|Wei, Jingna - UNIV OF TEXAS-GALVESTON|
|Quast, Michael - UNIV OF TEXAS-GALVESTON|
Submitted to: Journal of Cerebral Blood Flow and Metabolism
Publication Type: Peer Reviewed Journal
Publication Acceptance Date: December 23, 2002
Publication Date: May 1, 2003
Citation: Wei, J., Cohen, D.M., Quast, M.J. 2003. Effects of 2-deoxy-d-glucose on focal cerebral ischemia in hyperglycemic rats. Journal of Cerebral Blood Flow and Metabolism. 23(5):556-564. Interpretive Summary: The death of brain cells after a head injury has many causes, some of which concern changes to the chemical reactions occurring inside the cells. Based on our knowledge of the action of a particular drug (2-deoxy-D-glucose), we hypothesized that injection of that drug might protect the brain cells from dying subsequent to an injury. We tested this hypothesis on rats, and observed less damage to brain cells when this drug was given.
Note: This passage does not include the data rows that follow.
(* ===== verification/FsckPass6.v ===== *)
(** * Pass 6 of fsck.beamfs (tools/fsck.beamfs/fsck_pass6.c)

    Block ownership, directory records, link counts and reachability, over
    the reader of FsckRead.  [None] is a run that uses bytes no read filled
    in: the source tests a read for FSCK_READ_UNCORRECTABLE only, and goes
    on after FSCK_READ_IO with whatever its local buffer holds. *)

From S2P Require Import Prelude Format Dirent FsckRead.

(** ** Results *)

(** The counters of struct fsck_pass6_result. *)
Inductive p6_counter :=
  | allocated_inodes | shared_blocks | bad_dirents | dangling_entries | duplicate_names
  | link_count_wrong | orphaned_inodes | size_ahead_of_blocks | unreadable_inodes
  | unreadable_indirect | unreadable_dirblocks | undescribed_indirect
  | beyond_reach_indirect | undescribed_empty | deep_directories.

#[export] Instance p6_counter_eq : EqDecision p6_counter.
Proof. solve_decision. Defined.

Record fsck_pass6_result := Result { root_bad : bool; counts : p6_counter -> Z }.

Definition FSCK_PASS6_OK : Z := 0.
Definition FSCK_PASS6_UNCORRECTED : Z := 1.
Definition FSCK_PASS6_ERROR : Z := 2.
Definition FSCK_PASS6_MAX_NAMES : Z := 4096.
Definition FSCK_IND_PTRS_COVERED : Z := BEAMFS_DATA_INLINE_BYTES / 8.
Definition ROOT_INO : Z := 1.
Definition S_FMT : Z := 61440.
Definition S_DIR : Z := 16384.
Definition S_REG : Z := 32768.
Definition S_LNK : Z := 40960.

(** struct p6; [p_names] is the static table of names, whose rows outlive
    a directory. *)
Record p6 := P6 {
  p_rd : fsck_reader;
  p_owner : list Z;
  p_seen_links : list Z;
  p_reachable : list Z;
  p_names : list (list Z);
  p_r : fsck_pass6_result }.

Definition p_nblocks (p : p6) : Z := g_nblocks (rd_geo (p_rd p)).
Definition p_ninodes (p : p6) : Z := g_inode_count (rd_geo (p_rd p)).

Definition set_rd (p : p6) (rd : fsck_reader) : p6 :=
  P6 rd (p_owner p) (p_seen_links p) (p_reachable p) (p_names p) (p_r p).
Definition set_owner (p : p6) (o : list Z) : p6 :=
  P6 (p_rd p) o (p_seen_links p) (p_reachable p) (p_names p) (p_r p).
Definition set_names (p : p6) (n : list (list Z)) : p6 :=
  P6 (p_rd p) (p_owner p) (p_seen_links p) (p_reachable p) n (p_r p).
Definition set_root_bad (p : p6) : p6 :=
  P6 (p_rd p) (p_owner p) (p_seen_links p) (p_reachable p) (p_names p) (Result true (counts (p_r p))).

(** [p->r.<c>++], an unsigned int. *)
Definition bump (p : p6) (c : p6_counter) : p6 :=
  P6 (p_rd p) (p_owner p) (p_seen_links p) (p_reachable p) (p_names p)
    (Result (root_bad (p_r p))
       (fun c' => if decide (c' = c) then u32 (counts (p_r p) c + 1) else counts (p_r p) c')).

(** [p->seen_links[ino]++; p->reachable[ino / 8] |= 1 << (ino % 8)] *)
Definition mark_named (p : p6) (ino : Z) : p6 :=
  P6 (p_rd p) (p_owner p)
    (setb (p_seen_links p) ino (u32 (getb (p_seen_links p) ino + 1)))
    (setb (p_reachable p) (ino / 8) (u8 (Z.lor (getb (p_reachable p) (ino / 8)) (Z.shiftl 1 (ino mod 8)))))
    (p_names p) (p_r p).

(** ** Fields of an inode *)

Definition i_mode (raw : list Z) : Z := get_le16 raw off_i_mode.
Definition i_nlink (raw : list Z) : Z := get_le16 raw off_i_nlink.
Definition i_size (raw : list Z) : Z := get_le64 raw off_i_size.
Definition i_direct (raw : list Z) (i : Z) : Z := get_le64 raw (off_i_direct + i * 8).
Definition i_indirect (raw : list Z) : Z := get_le64 raw off_i_indirect.
Definition i_dindirect (raw : list Z) : Z := get_le64 raw off_i_dindirect.
Definition i_tindirect (raw : list Z) : Z := get_le64 raw off_i_tindirect.
Definition i_fmt (raw : list Z) : Z := Z.land (i_mode raw) S_FMT.

(** A loop that a use of unfilled bytes leaves. *)
Fixpoint foldo {S A} (f : S -> A -> option S) (s : S) (l : list A) : option S :=
  match l with
  | [] => Some s
  | x :: l => match f s x with None => None | Some s => foldo f s l end
  end.

(** ** Who owns which block *)

Definition claim (p : p6) (phys ino : Z) : p6 :=
  let g := rd_geo (p_rd p) in
  if (phys <? g_data_start g) || (u64 (g_data_start g + p_nblocks p) <=? phys) then p
  else
    let idx := phys - g_data_start g in
    if negb (getb (p_owner p) idx =? 0) && negb (getb (p_owner p) idx =? ino)
    then bump p shared_blocks
    else set_owner p (setb (p_owner p) idx ino).

(** Pointers that are set, and those of them the parity slot covers. *)
Definition set_ptrs (ptrs : list Z) : Z := zlen (filter (fun x => x <> 0) ptrs).
Definition reach_ptrs (ptrs : list Z) : Z := set_ptrs (slice ptrs 0 FSCK_IND_PTRS_COVERED).

(** (blocks of the subtree, itself included). *)
Fixpoint claim_tree (level : nat) (p : p6) (blk ino : Z) : option (Z * p6) :=
  match level with
  | O => Some (0, p)
  | S below =>
    if blk =? 0 then Some (0, p)
    else
      let p := claim p blk ino in
      let '(ist, ptrs, rd) := fsck_read_indirect (p_rd p) blk in
      let p := set_rd p rd in
      if decide (ist = FSCK_READ_UNCORRECTABLE) then Some (1, bump p unreadable_indirect)
      else
        match ptrs with
        | None => None
        | Some ptrs =>
          let undescribed := bool_decide (ist = FSCK_READ_UNDESCRIBED) in
          if undescribed && (set_ptrs ptrs =? 0) then Some (1, bump p undescribed_empty)
          else
            let p := if undescribed then
                       bump p (if reach_ptrs ptrs =? 0 then beyond_reach_indirect else undescribed_indirect)
                     else p in
            foldo (fun '(n, p) b =>
              if b =? 0 then Some (n, p)
              else match below with
                   | O => Some (u64 (n + 1), claim p b ino)
                   | S _ => match claim_tree below p b ino with
                            | None => None
                            | Some (m, p) => Some (u64 (n + m), p)
                            end
                   end) (1, p) ptrs
        end
  end.

Definition count_blocks (p : p6) (raw : list Z) (ino : Z) : option (Z * p6) :=
  let '(n, p) :=
    foldl (fun '(n, p) i =>
      if i_direct raw i =? 0 then (n, p) else (n + 1, claim p (i_direct raw i) ino))
      (0, p) (upto BEAMFS_DIRECT_BLOCKS) in
  foldo (fun '(n, p) '(level, blk) =>
    match claim_tree level p blk ino with
    | None => None
    | Some (m, p) => Some (u64 (n + m), p)
    end) (n, p) [(1%nat, i_indirect raw); (2%nat, i_dindirect raw); (3%nat, i_tindirect raw)].

(** ** Directory records *)

(** [strncmp(a, b, n) == 0] *)
Fixpoint strneq (n : nat) (a b : list Z) : bool :=
  match n with
  | O => true
  | S n =>
    let x := getb a 0 in
    (x =? getb b 0) && ((x =? 0) || strneq n (drop 1 a) (drop 1 b))
  end.

Definition row (names : list (list Z)) (k : Z) : list Z := nth (Z.to_nat k) names (zeros (BEAMFS_MAX_FILENAME + 1)).

(** The first of the [nnames] rows that holds the name, or [nnames]. *)
Definition name_seen (names : list (list Z)) (nnames : Z) (name : list Z) : Z :=
  match list_find (fun k => strneq (length name) (row names k) name && (getb (row names k) (zlen name) =? 0) = true)
          (upto nnames) with
  | Some (_, k) => k
  | None => nnames
  end.

(** [memcpy(names[k], name, nl); names[k][nl] = '\0'] *)
Definition put_row (names : list (list Z)) (k : Z) (name : list Z) : list (list Z) :=
  take (Z.to_nat k) names ++ [splice (row names k) 0 (name ++ [0])] ++ drop (S (Z.to_nat k)) names.

(** The name of a record against the names so far: (nnames, p). *)
Definition note_name (p : p6) (nnames : Z) (name : list Z) : Z * p6 :=
  if FSCK_PASS6_MAX_NAMES <=? nnames then (nnames, p)
  else
    let k := name_seen (p_names p) nnames name in
    if k <? nnames then (nnames, bump p duplicate_names)
    else (nnames + 1, set_names p (put_row (p_names p) nnames name)).

(** What a record that can be stepped over is charged with. *)
Definition visit_record (p : p6) (flat : list Z) (off nnames : Z) : option (Z * p6) :=
  let ino := d_ino flat off in
  let rec := d_rec_len flat off in
  let nl := d_name_len flat off in
  if ino =? 0 then Some (nnames, p)
  else if p_ninodes p <? ino then Some (nnames, bump p bad_dirents)
  else if (nl =? 0) || (rec <? BEAMFS_DIRENT_HDR_LEN + nl) then Some (nnames, bump p bad_dirents)
  else
    let '(nnames, p) := note_name p nnames (d_name flat off) in
    let '(st, target, rd) := fsck_read_inode (p_rd p) ino in
    let p := set_rd p rd in
    if decide (st = FSCK_READ_UNCORRECTABLE) then Some (nnames, p)
    else
      match target with
      | None => None
      | Some target =>
        Some (nnames, if i_mode target =? 0 then bump p dangling_entries else mark_named p ino)
      end.

(** The walk from [off]; a record is at least sixteen bytes long, so that
    [rec_fuel] steps are enough for a block. *)
Definition rec_fuel : nat := 240.

Fixpoint walk_records (fuel : nat) (p : p6) (flat : list Z) (off nnames : Z) : option (Z * p6) :=
  match fuel with
  | O => None
  | S fuel =>
    if BEAMFS_DATA_INLINE_BYTES <? off + BEAMFS_DIRENT_HDR_LEN then Some (nnames, p)
    else
      let rec := d_rec_len flat off in
      if rec =? 0 then Some (nnames, p)
      else if (rec <? BEAMFS_DIRENT_MIN_LEN) || negb (Z.land rec (BEAMFS_DIRENT_ALIGN - 1) =? 0) ||
              (BEAMFS_DATA_INLINE_BYTES <? off + rec)
      then Some (nnames, bump p bad_dirents)
      else
        match visit_record p flat off nnames with
        | None => None
        | Some (nnames, p) => walk_records fuel p flat (off + rec) nnames
        end
  end.

Definition walk_dir_block (p : p6) (blk nnames : Z) : option (Z * p6) :=
  let '(st, flat, rd) := fsck_read_dirblock (p_rd p) blk in
  let p := set_rd p rd in
  if decide (st = FSCK_READ_UNCORRECTABLE) then Some (nnames, bump p unreadable_dirblocks)
  else
    match flat with
    | None => None
    | Some flat => walk_records rec_fuel p flat 0 nnames
    end.

Definition walk_blocks (st : Z * p6) (blks : list Z) : option (Z * p6) :=
  foldo (fun '(nnames, p) b => if b =? 0 then Some (nnames, p) else walk_dir_block p b nnames) st blks.

Definition walk_directory (p : p6) (raw : list Z) : option p6 :=
  match walk_blocks (0, p) (map (i_direct raw) (upto BEAMFS_DIRECT_BLOCKS)) with
  | None => None
  | Some (nnames, p) =>
    let walked :=
      if i_indirect raw =? 0 then Some (nnames, p)
      else
        let '(st, ptrs, rd) := fsck_read_indirect (p_rd p) (i_indirect raw) in
        let p := set_rd p rd in
        if decide (st = FSCK_READ_UNCORRECTABLE) then Some (nnames, p)
        else match ptrs with None => None | Some ptrs => walk_blocks (nnames, p) ptrs end in
    match walked with
    | None => None
    | Some (_, p) =>
      Some (if (i_dindirect raw =? 0) && (i_tindirect raw =? 0) then p else bump p deep_directories)
    end
  end.

(** ** The pass *)

Definition check_root (p : p6) : option p6 :=
  let '(st, raw, rd) := fsck_read_inode (p_rd p) ROOT_INO in
  let p := set_rd p rd in
  if decide (st = FSCK_READ_UNCORRECTABLE) then Some (set_root_bad p)
  else
    match raw with
    | None => None
    | Some raw =>
      Some (if i_mode raw =? 0 then set_root_bad p
            else if negb (i_fmt raw =? S_DIR) then set_root_bad p
            else mark_named p ROOT_INO)
    end.

(** Bytes a block holds for this inode. *)
Definition per_block (g : geometry) (raw : list Z) : Z :=
  if g_interleaved g && negb (i_fmt raw =? S_DIR) then BEAMFS_CAPSULE_DATA_BYTES else BEAMFS_DATA_INLINE_BYTES.

(** One inode of the first loop. *)
Definition check_inode (p : p6) (ino : Z) : option p6 :=
  let '(st, raw, rd) := fsck_read_inode (p_rd p) ino in
  let p := set_rd p rd in
  if decide (st = FSCK_READ_UNCORRECTABLE) then Some (bump p unreadable_inodes)
  else
    match raw with
    | None => None
    | Some raw =>
      if i_mode raw =? 0 then Some p
      else
        let p := bump p allocated_inodes in
        if negb (i_fmt raw =? S_REG) && negb (i_fmt raw =? S_DIR) then Some p
        else
          match count_blocks p raw ino with
          | None => None
          | Some (owned, p) =>
            let per := per_block (rd_geo (p_rd p)) raw in
            let need := u64 (i_size raw + per - 1) / per in
            let p := if negb (i_fmt raw =? S_LNK) && (owned <? need) then bump p size_ahead_of_blocks else p in
            if i_fmt raw =? S_DIR then walk_directory p raw else Some p
          end
    end.

Definition reach_bit (p : p6) (ino : Z) : bool :=
  negb (Z.land (getb (p_reachable p) (ino / 8)) (Z.shiftl 1 (ino mod 8)) =? 0).

(** One inode of the second loop. *)
Definition check_links (p : p6) (ino : Z) : option p6 :=
  let '(st, raw, rd) := fsck_read_inode (p_rd p) ino in
  let p := set_rd p rd in
  if decide (st = FSCK_READ_UNCORRECTABLE) then Some p
  else
    match raw with
    | None => None
    | Some raw =>
      Some (if i_mode raw =? 0 then p
            else if negb (beamfs_ino_is_reserved ino) && negb (reach_bit p ino) then bump p orphaned_inodes
            else if beamfs_ino_is_reserved ino && negb (ino =? ROOT_INO) then p
            else if negb (i_fmt raw =? S_DIR) && negb (i_nlink raw =? getb (p_seen_links p) ino)
            then bump p link_count_wrong
            else p)
    end.

Definition pass6_init (rd : fsck_reader) : p6 :=
  P6 rd (zeros (g_nblocks (rd_geo rd))) (zeros (g_inode_count (rd_geo rd) + 1))
    (zeros ((g_inode_count (rd_geo rd) + 8) / 8)) [] (Result false (fun _ => 0)).

(** The counters that make the verdict. *)
Definition p6_damage : list p6_counter :=
  [shared_blocks; bad_dirents; dangling_entries; duplicate_names; link_count_wrong; orphaned_inodes;
   undescribed_indirect].

Definition verdict (r : fsck_pass6_result) : Z :=
  if root_bad r || existsb (fun c => negb (counts r c =? 0)) p6_damage
  then FSCK_PASS6_UNCORRECTED else FSCK_PASS6_OK.

(** [mem]: the three allocations succeeded. *)
Definition fsck_pass6 (mem : bool) (rd : fsck_reader) : option (Z * option fsck_pass6_result) :=
  if negb mem then Some (FSCK_PASS6_ERROR, None)
  else
    let inos := seqZ 1 (g_inode_count (rd_geo rd)) in
    match check_root (pass6_init rd) with
    | None => None
    | Some p =>
      match foldo check_inode p inos with
      | None => None
      | Some p =>
        match foldo check_links p inos with
        | None => None
        | Some p => Some (verdict (p_r p), Some (p_r p))
        end
      end
    end.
Technical Abstract: We examined the effects of pretreatment with 2-deoxy-D-glucose (2DG) on the middle cerebral artery occlusion/reperfusion (MCAO/R) model in hyperglycemic rats. Proton magnetic resonance imaging and spectroscopy (MRI/MRS) were used to measure the lesion size, the level of cerebral perfusion deficit, and ratio of lactate to N-acetyl aspartate (NAA) in brain regions. By performing sequential diffusion weighted imaging (DWI), gradient echo (GE) bolus tracking, steady state spin echo (SE) imaging and water-suppressed proton MRS techniques, we examined the time course of the early changes of the lactate/NAA peak ratio and perfusion deficit in the hyperglycemic rats undergoing 90 minutes MCAO followed by 24h reperfusion. Compared to the saline treated hyperglycemic rats, 2DG treatment at 10 min prior to MCAO significantly reduced DWI hyper-intensity by ~60% and the lactate/NAA peak ratio by ~70% at 4h after MCAO/R. Both SE measured cerebral blood volume (CBV) and dynamic GE relative cerebral blood flow (CBF) showed that the restoration of blood supply recovered and remained at ~80% of baseline during reperfusion in 2DG treated hyperglycemic rats. These data suggest that inhibition of glucose metabolism by 2DG has a beneficial effect in reducing brain injury and minimizing the production of brain lactate during MCAO/R in hyperglycemic rats.